**Entries shown:**
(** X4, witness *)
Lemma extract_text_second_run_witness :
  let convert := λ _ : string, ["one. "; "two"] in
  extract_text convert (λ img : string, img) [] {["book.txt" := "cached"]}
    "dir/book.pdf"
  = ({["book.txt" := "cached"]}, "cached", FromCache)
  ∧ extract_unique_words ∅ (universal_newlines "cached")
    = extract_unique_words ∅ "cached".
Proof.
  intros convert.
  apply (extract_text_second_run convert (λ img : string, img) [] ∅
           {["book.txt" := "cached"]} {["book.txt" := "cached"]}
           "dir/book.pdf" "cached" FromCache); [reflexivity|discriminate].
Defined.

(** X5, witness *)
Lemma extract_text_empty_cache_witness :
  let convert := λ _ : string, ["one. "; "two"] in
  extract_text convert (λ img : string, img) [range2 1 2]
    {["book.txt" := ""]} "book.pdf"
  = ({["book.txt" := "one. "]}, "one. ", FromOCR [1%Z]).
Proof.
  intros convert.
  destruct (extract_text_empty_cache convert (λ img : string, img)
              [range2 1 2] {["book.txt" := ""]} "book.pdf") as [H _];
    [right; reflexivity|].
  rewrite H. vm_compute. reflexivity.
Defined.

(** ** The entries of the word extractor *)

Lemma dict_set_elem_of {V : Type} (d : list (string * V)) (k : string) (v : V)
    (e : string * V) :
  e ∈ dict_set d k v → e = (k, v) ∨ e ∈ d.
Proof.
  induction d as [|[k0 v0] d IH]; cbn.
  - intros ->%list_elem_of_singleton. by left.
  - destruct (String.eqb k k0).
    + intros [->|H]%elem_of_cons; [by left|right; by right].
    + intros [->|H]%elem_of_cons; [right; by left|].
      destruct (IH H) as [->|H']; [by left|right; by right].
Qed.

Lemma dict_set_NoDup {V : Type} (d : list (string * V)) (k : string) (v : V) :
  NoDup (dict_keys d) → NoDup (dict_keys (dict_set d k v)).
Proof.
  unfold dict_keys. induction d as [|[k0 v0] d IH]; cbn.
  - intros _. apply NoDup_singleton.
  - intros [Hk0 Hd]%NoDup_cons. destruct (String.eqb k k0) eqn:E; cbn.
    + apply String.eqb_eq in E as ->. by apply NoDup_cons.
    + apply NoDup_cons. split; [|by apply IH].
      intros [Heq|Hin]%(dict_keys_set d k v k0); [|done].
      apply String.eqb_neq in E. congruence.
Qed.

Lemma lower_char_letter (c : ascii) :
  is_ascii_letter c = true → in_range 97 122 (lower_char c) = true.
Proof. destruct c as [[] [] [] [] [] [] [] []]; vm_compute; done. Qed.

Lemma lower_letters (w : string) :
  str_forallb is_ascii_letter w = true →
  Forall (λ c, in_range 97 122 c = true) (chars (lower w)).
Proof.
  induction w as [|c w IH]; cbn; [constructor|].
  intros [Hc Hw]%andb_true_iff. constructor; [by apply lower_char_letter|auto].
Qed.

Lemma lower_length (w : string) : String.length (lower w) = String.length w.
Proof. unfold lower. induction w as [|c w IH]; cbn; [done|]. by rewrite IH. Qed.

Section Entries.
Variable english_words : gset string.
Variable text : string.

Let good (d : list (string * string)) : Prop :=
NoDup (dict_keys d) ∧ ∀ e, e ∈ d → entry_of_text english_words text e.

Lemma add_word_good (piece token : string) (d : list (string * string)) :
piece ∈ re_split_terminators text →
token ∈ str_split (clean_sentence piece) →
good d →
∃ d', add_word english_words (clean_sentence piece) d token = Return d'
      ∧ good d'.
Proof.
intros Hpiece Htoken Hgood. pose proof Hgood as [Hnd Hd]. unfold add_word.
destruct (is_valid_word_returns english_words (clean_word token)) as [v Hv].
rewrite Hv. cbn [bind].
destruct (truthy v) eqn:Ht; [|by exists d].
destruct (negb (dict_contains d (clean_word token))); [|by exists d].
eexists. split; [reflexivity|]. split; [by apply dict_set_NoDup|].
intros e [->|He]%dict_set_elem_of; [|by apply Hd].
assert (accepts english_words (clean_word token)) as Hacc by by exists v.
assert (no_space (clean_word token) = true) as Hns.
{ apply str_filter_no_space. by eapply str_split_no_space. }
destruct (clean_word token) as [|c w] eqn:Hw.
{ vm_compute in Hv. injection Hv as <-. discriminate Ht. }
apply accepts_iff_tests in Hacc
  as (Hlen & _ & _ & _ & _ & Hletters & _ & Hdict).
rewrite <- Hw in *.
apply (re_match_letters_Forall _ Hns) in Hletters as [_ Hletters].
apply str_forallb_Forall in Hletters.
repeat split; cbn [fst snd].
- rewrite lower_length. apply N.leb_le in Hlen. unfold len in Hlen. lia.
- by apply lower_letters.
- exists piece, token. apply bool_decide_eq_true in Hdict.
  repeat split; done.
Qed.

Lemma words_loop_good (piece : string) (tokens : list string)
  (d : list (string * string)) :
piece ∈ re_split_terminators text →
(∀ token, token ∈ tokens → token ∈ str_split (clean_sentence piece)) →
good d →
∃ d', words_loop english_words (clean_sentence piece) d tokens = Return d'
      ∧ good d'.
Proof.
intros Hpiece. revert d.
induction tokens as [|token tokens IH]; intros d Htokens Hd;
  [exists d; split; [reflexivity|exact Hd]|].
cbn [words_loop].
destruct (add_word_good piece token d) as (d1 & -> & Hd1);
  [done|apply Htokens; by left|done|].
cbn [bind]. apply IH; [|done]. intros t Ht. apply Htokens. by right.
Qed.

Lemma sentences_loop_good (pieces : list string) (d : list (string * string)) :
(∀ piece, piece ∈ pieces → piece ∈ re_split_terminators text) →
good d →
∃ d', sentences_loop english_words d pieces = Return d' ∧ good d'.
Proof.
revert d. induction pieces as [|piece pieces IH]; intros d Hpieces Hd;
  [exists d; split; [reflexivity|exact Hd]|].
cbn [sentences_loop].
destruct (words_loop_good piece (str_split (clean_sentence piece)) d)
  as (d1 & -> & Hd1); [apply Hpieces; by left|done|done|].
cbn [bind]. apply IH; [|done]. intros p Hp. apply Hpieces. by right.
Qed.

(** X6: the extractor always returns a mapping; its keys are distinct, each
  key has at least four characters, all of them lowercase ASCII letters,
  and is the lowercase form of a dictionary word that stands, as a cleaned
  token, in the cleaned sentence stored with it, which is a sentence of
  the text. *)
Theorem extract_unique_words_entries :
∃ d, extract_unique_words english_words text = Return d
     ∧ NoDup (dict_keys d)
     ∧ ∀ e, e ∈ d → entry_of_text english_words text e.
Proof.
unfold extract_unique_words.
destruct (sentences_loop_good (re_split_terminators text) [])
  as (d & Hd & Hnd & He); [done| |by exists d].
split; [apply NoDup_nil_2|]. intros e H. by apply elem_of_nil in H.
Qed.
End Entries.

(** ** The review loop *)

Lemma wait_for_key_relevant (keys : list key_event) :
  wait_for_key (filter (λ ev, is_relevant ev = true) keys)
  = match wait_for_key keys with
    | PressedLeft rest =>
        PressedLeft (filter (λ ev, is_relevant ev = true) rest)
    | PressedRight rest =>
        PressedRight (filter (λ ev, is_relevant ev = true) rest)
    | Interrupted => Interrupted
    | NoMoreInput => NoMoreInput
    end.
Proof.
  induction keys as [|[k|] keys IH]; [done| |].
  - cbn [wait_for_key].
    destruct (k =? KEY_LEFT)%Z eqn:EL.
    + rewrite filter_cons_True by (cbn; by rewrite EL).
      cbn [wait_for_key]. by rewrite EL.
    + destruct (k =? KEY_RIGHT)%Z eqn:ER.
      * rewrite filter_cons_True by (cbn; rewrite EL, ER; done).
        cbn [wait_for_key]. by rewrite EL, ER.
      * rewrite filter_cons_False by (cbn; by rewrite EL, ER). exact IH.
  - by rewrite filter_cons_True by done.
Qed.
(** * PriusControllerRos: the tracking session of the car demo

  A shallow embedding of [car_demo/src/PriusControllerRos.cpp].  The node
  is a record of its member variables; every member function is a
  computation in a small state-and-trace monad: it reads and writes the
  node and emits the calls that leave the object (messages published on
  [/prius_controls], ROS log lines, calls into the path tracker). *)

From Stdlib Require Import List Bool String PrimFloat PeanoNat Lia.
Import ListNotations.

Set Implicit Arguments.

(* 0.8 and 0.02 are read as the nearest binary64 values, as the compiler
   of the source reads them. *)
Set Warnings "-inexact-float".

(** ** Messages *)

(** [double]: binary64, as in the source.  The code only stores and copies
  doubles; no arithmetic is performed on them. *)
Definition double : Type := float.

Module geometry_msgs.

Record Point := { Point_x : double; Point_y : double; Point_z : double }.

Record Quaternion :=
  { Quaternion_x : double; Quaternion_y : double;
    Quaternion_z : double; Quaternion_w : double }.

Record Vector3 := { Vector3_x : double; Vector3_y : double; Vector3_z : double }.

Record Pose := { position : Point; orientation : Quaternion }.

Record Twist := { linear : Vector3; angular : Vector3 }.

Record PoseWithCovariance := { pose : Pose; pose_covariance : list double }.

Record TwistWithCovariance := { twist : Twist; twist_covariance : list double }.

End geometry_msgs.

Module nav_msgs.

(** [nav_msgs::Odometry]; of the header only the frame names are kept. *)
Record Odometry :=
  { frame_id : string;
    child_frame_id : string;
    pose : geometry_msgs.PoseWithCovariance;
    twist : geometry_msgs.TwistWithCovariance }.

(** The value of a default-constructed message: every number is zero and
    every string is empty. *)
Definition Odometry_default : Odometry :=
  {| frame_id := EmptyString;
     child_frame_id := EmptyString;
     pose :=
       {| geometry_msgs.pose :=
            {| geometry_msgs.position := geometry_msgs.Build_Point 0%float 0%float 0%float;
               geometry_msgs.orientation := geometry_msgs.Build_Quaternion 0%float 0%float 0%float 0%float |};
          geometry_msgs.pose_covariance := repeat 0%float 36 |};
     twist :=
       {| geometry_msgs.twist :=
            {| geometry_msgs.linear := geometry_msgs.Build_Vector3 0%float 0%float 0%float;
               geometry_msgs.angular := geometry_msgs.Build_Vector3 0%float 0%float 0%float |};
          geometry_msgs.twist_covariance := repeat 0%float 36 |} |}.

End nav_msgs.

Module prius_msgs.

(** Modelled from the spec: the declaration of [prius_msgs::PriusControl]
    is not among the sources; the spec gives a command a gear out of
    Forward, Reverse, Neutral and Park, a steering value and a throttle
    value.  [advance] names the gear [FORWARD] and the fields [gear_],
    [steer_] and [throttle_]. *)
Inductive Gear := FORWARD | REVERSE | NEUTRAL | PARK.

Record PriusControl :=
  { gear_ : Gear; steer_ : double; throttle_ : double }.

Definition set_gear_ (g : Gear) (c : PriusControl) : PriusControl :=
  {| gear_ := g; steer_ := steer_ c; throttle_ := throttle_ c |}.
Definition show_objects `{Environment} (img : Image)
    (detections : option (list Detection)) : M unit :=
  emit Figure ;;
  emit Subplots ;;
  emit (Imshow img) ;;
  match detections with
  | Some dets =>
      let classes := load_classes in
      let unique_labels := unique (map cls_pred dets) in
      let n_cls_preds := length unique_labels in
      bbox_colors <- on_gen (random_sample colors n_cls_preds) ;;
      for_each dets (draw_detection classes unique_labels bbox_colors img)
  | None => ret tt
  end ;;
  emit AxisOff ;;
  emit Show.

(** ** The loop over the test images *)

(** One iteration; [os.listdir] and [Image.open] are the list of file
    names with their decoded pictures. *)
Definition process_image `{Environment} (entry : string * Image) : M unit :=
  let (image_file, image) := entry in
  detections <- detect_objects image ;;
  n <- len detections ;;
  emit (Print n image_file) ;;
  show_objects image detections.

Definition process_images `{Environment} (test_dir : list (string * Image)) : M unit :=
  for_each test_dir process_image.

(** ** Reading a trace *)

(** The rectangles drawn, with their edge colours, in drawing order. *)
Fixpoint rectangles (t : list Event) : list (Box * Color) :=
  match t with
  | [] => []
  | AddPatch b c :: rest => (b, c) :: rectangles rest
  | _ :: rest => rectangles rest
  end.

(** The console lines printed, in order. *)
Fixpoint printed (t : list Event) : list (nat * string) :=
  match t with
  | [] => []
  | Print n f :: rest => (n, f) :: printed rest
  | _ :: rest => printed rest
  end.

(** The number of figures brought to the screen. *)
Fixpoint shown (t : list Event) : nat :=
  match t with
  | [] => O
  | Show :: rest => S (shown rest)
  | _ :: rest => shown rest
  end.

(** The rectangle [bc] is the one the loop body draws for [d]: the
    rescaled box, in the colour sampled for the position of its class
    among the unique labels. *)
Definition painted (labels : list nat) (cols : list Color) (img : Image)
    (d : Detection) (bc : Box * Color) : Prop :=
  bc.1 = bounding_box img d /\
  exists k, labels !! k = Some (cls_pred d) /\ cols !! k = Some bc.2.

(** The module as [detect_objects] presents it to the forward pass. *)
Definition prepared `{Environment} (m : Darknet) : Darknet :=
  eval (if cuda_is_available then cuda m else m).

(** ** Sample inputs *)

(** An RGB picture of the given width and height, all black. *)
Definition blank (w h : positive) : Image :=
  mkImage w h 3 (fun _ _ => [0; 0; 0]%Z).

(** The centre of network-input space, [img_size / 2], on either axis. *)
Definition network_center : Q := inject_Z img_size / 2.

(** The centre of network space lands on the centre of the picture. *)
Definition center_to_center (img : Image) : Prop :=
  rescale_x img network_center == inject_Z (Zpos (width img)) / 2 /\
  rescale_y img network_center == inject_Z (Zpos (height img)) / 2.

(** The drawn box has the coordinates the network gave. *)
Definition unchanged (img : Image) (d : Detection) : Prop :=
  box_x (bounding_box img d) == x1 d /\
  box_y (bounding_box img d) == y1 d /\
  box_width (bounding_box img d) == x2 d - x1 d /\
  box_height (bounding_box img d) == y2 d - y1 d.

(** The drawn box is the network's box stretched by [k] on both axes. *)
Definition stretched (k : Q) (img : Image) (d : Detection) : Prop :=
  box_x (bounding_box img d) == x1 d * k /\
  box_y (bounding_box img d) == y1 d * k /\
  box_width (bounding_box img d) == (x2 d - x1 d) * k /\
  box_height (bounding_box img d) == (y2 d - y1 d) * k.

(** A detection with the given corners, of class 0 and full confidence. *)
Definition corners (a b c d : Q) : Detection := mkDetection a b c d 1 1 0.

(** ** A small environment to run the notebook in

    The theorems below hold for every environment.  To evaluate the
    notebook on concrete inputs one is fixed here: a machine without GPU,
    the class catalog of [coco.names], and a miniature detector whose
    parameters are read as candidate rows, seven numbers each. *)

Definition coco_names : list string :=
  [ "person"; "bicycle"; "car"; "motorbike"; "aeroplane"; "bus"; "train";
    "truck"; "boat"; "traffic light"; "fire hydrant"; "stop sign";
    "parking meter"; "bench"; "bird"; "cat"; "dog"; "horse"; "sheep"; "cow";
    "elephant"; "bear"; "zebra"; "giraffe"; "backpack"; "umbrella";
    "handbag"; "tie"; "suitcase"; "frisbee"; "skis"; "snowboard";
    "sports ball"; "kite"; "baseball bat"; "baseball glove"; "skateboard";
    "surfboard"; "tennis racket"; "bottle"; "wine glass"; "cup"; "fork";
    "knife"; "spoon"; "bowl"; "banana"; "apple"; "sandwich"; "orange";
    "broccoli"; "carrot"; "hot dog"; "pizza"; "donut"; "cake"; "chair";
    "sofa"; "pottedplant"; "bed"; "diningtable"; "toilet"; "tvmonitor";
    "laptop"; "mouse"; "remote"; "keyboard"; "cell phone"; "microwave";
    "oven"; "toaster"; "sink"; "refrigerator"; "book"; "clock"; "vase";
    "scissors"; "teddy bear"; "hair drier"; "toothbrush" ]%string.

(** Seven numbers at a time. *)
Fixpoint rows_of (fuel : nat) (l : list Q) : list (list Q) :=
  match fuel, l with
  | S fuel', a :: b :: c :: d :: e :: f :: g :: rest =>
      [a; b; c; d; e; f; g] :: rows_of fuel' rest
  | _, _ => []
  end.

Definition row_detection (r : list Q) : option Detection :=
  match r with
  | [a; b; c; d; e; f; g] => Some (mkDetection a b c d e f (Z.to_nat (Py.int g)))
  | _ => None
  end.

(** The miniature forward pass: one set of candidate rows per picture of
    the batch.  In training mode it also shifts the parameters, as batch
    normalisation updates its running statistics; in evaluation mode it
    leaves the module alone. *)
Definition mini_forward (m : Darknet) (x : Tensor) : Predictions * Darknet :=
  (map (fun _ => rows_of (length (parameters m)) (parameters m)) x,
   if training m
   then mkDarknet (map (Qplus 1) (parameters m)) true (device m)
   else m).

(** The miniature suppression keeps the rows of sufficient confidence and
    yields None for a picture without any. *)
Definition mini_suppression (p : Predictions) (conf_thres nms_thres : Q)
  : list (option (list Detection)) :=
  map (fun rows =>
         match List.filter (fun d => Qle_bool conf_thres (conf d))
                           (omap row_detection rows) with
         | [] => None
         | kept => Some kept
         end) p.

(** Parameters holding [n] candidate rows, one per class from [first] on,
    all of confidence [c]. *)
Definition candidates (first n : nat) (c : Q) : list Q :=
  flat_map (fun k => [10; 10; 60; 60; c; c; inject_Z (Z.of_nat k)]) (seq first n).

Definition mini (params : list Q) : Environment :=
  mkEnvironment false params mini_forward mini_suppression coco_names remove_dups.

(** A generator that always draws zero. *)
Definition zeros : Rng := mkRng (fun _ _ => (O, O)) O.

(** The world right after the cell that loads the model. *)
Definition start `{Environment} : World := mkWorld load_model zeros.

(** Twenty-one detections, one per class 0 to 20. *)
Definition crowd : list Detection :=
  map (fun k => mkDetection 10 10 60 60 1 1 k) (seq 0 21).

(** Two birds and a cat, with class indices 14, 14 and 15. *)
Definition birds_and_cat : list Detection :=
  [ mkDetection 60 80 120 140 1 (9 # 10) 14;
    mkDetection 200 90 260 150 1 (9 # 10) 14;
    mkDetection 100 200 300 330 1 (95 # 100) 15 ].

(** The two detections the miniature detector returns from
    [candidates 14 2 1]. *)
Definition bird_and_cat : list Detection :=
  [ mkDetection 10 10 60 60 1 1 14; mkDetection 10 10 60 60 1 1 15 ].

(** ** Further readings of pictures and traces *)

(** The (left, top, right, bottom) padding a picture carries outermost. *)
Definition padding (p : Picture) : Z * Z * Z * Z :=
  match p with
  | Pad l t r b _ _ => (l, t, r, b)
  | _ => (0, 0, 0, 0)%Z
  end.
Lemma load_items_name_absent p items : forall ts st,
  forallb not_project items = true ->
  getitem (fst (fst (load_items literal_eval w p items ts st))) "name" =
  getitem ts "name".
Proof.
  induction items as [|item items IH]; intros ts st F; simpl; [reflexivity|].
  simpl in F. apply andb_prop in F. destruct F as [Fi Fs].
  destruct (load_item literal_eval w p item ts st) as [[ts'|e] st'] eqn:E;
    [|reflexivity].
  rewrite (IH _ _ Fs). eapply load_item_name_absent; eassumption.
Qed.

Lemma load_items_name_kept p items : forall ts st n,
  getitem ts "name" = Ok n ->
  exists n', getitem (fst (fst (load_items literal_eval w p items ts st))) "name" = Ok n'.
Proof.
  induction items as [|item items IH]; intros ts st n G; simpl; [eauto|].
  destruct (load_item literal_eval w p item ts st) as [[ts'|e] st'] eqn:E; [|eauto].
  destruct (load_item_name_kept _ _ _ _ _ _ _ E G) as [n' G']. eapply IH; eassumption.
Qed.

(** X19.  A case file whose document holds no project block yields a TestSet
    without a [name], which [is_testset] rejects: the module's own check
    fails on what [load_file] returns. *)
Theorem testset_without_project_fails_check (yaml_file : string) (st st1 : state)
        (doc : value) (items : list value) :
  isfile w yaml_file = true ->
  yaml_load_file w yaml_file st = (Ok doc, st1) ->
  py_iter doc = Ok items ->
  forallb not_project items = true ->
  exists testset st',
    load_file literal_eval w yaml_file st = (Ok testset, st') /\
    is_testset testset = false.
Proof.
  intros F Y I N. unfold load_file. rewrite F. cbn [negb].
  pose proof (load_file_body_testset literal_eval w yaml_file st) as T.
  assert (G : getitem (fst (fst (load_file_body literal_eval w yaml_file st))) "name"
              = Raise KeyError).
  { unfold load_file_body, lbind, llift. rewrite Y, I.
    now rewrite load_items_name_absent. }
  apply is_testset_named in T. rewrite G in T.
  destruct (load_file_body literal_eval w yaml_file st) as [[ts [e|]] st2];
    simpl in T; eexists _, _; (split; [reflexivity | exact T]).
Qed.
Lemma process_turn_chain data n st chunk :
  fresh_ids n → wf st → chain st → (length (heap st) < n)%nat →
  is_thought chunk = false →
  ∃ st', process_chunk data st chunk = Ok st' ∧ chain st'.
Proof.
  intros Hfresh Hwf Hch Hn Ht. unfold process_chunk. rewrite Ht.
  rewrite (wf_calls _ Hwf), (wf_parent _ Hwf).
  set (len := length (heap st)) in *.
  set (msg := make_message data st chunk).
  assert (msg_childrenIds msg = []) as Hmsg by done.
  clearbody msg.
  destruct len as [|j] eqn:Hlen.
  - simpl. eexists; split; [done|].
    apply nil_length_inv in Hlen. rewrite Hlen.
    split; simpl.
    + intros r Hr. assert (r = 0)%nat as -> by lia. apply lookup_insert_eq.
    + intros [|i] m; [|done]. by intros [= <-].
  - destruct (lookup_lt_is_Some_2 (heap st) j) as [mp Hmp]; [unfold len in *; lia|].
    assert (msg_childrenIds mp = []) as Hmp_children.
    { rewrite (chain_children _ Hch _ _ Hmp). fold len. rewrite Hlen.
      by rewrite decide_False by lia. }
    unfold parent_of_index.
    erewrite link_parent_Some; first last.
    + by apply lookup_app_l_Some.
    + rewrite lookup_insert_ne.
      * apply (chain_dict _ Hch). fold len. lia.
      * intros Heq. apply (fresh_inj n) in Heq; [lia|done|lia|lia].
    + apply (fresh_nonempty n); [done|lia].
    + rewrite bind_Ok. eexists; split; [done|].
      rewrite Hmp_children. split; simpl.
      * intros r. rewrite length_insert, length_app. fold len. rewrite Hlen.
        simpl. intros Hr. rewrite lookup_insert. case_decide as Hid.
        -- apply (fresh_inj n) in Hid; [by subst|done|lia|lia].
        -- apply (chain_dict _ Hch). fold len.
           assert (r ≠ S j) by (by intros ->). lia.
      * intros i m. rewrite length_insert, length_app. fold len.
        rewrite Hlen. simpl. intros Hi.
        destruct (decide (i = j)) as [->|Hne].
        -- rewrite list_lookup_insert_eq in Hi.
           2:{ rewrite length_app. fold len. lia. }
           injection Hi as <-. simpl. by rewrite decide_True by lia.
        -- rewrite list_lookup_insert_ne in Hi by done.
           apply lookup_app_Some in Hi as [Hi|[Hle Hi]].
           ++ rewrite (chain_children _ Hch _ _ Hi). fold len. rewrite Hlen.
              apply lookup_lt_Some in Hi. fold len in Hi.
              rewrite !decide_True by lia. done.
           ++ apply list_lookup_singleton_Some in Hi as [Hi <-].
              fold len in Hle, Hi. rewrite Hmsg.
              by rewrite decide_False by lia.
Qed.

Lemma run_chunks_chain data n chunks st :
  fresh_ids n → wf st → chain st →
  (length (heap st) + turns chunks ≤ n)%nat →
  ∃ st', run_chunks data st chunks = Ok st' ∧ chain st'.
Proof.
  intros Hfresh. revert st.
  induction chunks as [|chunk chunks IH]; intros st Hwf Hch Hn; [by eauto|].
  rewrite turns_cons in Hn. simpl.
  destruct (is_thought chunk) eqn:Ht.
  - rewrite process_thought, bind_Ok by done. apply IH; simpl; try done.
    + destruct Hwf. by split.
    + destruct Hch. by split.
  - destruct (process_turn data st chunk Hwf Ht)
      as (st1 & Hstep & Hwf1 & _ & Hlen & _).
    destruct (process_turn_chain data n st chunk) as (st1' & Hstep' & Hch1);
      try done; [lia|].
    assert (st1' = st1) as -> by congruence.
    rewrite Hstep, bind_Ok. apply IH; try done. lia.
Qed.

**What this task involves:** Go through the material line by line. Show each line that contains the string "PressedLeft".

**Result of this exercise:**
    | PressedLeft rest =>
        PressedLeft (filter (λ ev, is_relevant ev = true) rest)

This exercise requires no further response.